━━━━━ Source data

(** What follows when nothing needs a human: the units that were interrupted are
    ready again, and the context is made of what is then stored. *)
Definition continue_task (task : RecoveryTask) (p : Progress) : Run (ResumeError + RecoveryPlan) :=
  let taskID := op_TaskID options in
  tried "reset interrupted work units" (ResetInterruptedWorkUnits taskID "interrupted; attempts reconciled") (λ _,
  tried "reconcile uncertain work units" (ReconcileUncertainWorkUnits taskID "effects reconciled by recovery") (λ _,
  tried "reload recovery snapshot after work unit reset" (LoadRecoverySnapshot taskID) (λ snapshot,
  signature ← current_signature (rt_Workspace (sn_Task snapshot));
  match op_PendingApprovals options with
  | None => reconstruct_context task p snapshot [] signature
  | Some load => tried "load pending approvals for context projection" (load taskID) (λ approvals,
      reconstruct_context task p snapshot approvals signature)
  end))).

Definition Resume : Run (ResumeError + RecoveryPlan) :=
  let taskID := op_TaskID options in
  if String.eqb taskID "" then mret (inl ErrTaskIDRequired)
  else
    _ ← set_local (λ _, zero_locals);
    tried "load recovery snapshot" (LoadRecoverySnapshot taskID) (λ snapshot,
    let task := sn_Task snapshot in
    if isTerminalTaskStatus (rt_Status task) then mret (inl (ErrTerminal taskID (rt_Status task)))
    else
      tried "mark recovery start" (MarkRecoveryStarted taskID "task interrupted; recovery started") (λ _,
      _ ← trace_emit TraceRecoveryStart "task interrupted; recovery started";
      tools ← each (recover_tool (rt_Workspace task)) (sn_ToolAttempts snapshot) (no_progress (sn_Evidence snapshot));
      match tools with
      | inl e => mret (inl e)
      | inr p =>
        providers ← each recover_provider (sn_ProviderAttempts snapshot) p;
        match providers with
        | inl e => mret (inl e)
        | inr p =>
          if negb (bool_decide (pg_humanReview p = [])) then await_review task p
          else
            tried "reload recovery snapshot after reconciliation" (LoadRecoverySnapshot taskID) (λ _,
            blocked ← match op_Blocked options with Some ask => ask | None => mret None end;
            match blocked with
            | Some reason => await_governor task p reason
            | None => continue_task task p
            end)
        end
      end)).
End resume.
(** The text a stage produced in a run, if it ran and succeeded. *)
Definition output_of (evs : list Event) (d : nat) : option string :=
  match List.find (fun e => Nat.eqb (ev_stage e) d) evs with
  | Some e => match ev_result e with StageOk t => Some t | StageFailed _ => None end
  | None => None
  end.

(* ------------------------------------------------------------------ *)
(** ** The [__main__] block *)

(** [s * n] *)
Fixpoint str_repeat (n : nat) (s : string) : string :=
  match n with 0 => "" | S m => (s ++ str_repeat m s)%string end.

(** [len(os.listdir(p))]; listing something that is not a directory raises. *)
Definition os_listdir_len (s : fs) (p : path) : outcome nat :=
  if has_nul p then Exc (ValueError "embedded null byte")
  else if bool_decide (p = []) then Exc (FileNotFoundError p)
  else if is_dir s p then
    Ret (length (List.filter (fun q => bool_decide (os_path_dirname q = p ∧ q ≠ []))
                   (elements (fs_dirs s) ++ map fst (map_to_list (fs_files s)))))
  else if is_file s p then Exc (NotADirectoryError p)
  else Exc (FileNotFoundError p).

(** [len(f.readlines())] of a text. *)
Definition readlines_len (t : pystr) : nat :=
  let n := length (List.filter (fun c => (c =? 10)%Z) t) in
  if (List.last t 10 =? 10)%Z then n else n + 1.

(** What [documentation_crew.kickoff] does, seen from [__main__]: it
    returns (leaving the tree as the agents' tools left it) or raises an
    [Exception] whose text is given. *)
Inductive KickoffResult := KickoffOk (after : fs) | KickoffRaises (msg : string).

Inductive MainEvent := Print (line : string) | Kickoff (project_dir : path).

(** The observable run of the script: what it prints and calls, and the
    process exit status. *)
Record MainRun := mkRun { events : list MainEvent; exit_status : nat }.

(** [os.getenv("PROJECT_DIR", "test_project")] is [env_project_dir] with
    its default; an uncaught exception ends the process with status 1;
    falling off the end of the script ends it with status 0. *)
Definition main (env_project_dir : option path) (s : fs)
    (kickoff : path → fs → KickoffResult) : MainRun :=
  let PROJECT_DIR := default ["test_project"] env_project_dir in
  if negb (os_path_exists s PROJECT_DIR) then
    mkRun [Print ("ERROR: Directory '" ++ path_str PROJECT_DIR ++ "' not found!")%string;
           Print "Please set PROJECT_DIR environment variable or ensure 'test_project' exists."]
          1
  else
  let found := Print ("✓ Target directory '" ++ path_str PROJECT_DIR ++ "' found.")%string in
  match os_listdir_len s PROJECT_DIR with
  | Exc _ => mkRun [found] 1
  | Ret n =>
  let banner :=
    [found;
     Print ("  Files found: " ++ nat_str n)%string;
     Print ("
" ++ str_repeat 50 "=")%string;
     Print "Starting MADS - Enhanced Documentation System";
     Print (str_repeat 50 "=" ++ "
")%string] in
  let on_error (msg : string) :=
    [Print ("
❌ Error during execution: " ++ msg)%string;
     Print "Please check your configuration and try again."] in
  match kickoff PROJECT_DIR s with
  | KickoffRaises msg => mkRun (banner ++ [Kickoff PROJECT_DIR] ++ on_error msg) 0
  | KickoffOk s' =>
      let done_ :=
        [Print ("
" ++ str_repeat 50 "=")%string;
         Print "✓ Documentation Generation Complete!";
         Print (str_repeat 50 "=")] in
      let readme_path := PROJECT_DIR ++ ["README.md"] in
      let report :=
        if os_path_exists s' readme_path then
          match (read_text readme_path s').2 with
          | Ret t =>
              [Print ("✓ README.md created successfully (" ++ nat_str (readlines_len t)
                      ++ " lines)")%string;
               Print ("✓ Location: " ++ path_str readme_path)%string]
          | Exc e => on_error (exc_str e)
          end
        else [Print "⚠ README.md not found in expected location"] in
      mkRun (banner ++ [Kickoff PROJECT_DIR] ++ done_ ++ report) 0
  end
  end.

━━━━━━━━━━

### Exercise instructions
From the records above, extract exactly and only the lines that begin at the line with "Inductive KickoffResult := KickoffOk" and stop after the line with "process exit status. *)".

### Your solution
Inductive KickoffResult := KickoffOk (after : fs) | KickoffRaises (msg : string).

Inductive MainEvent := Print (line : string) | Kickoff (project_dir : path).

(** The observable run of the script: what it prints and calls, and the
    process exit status. *)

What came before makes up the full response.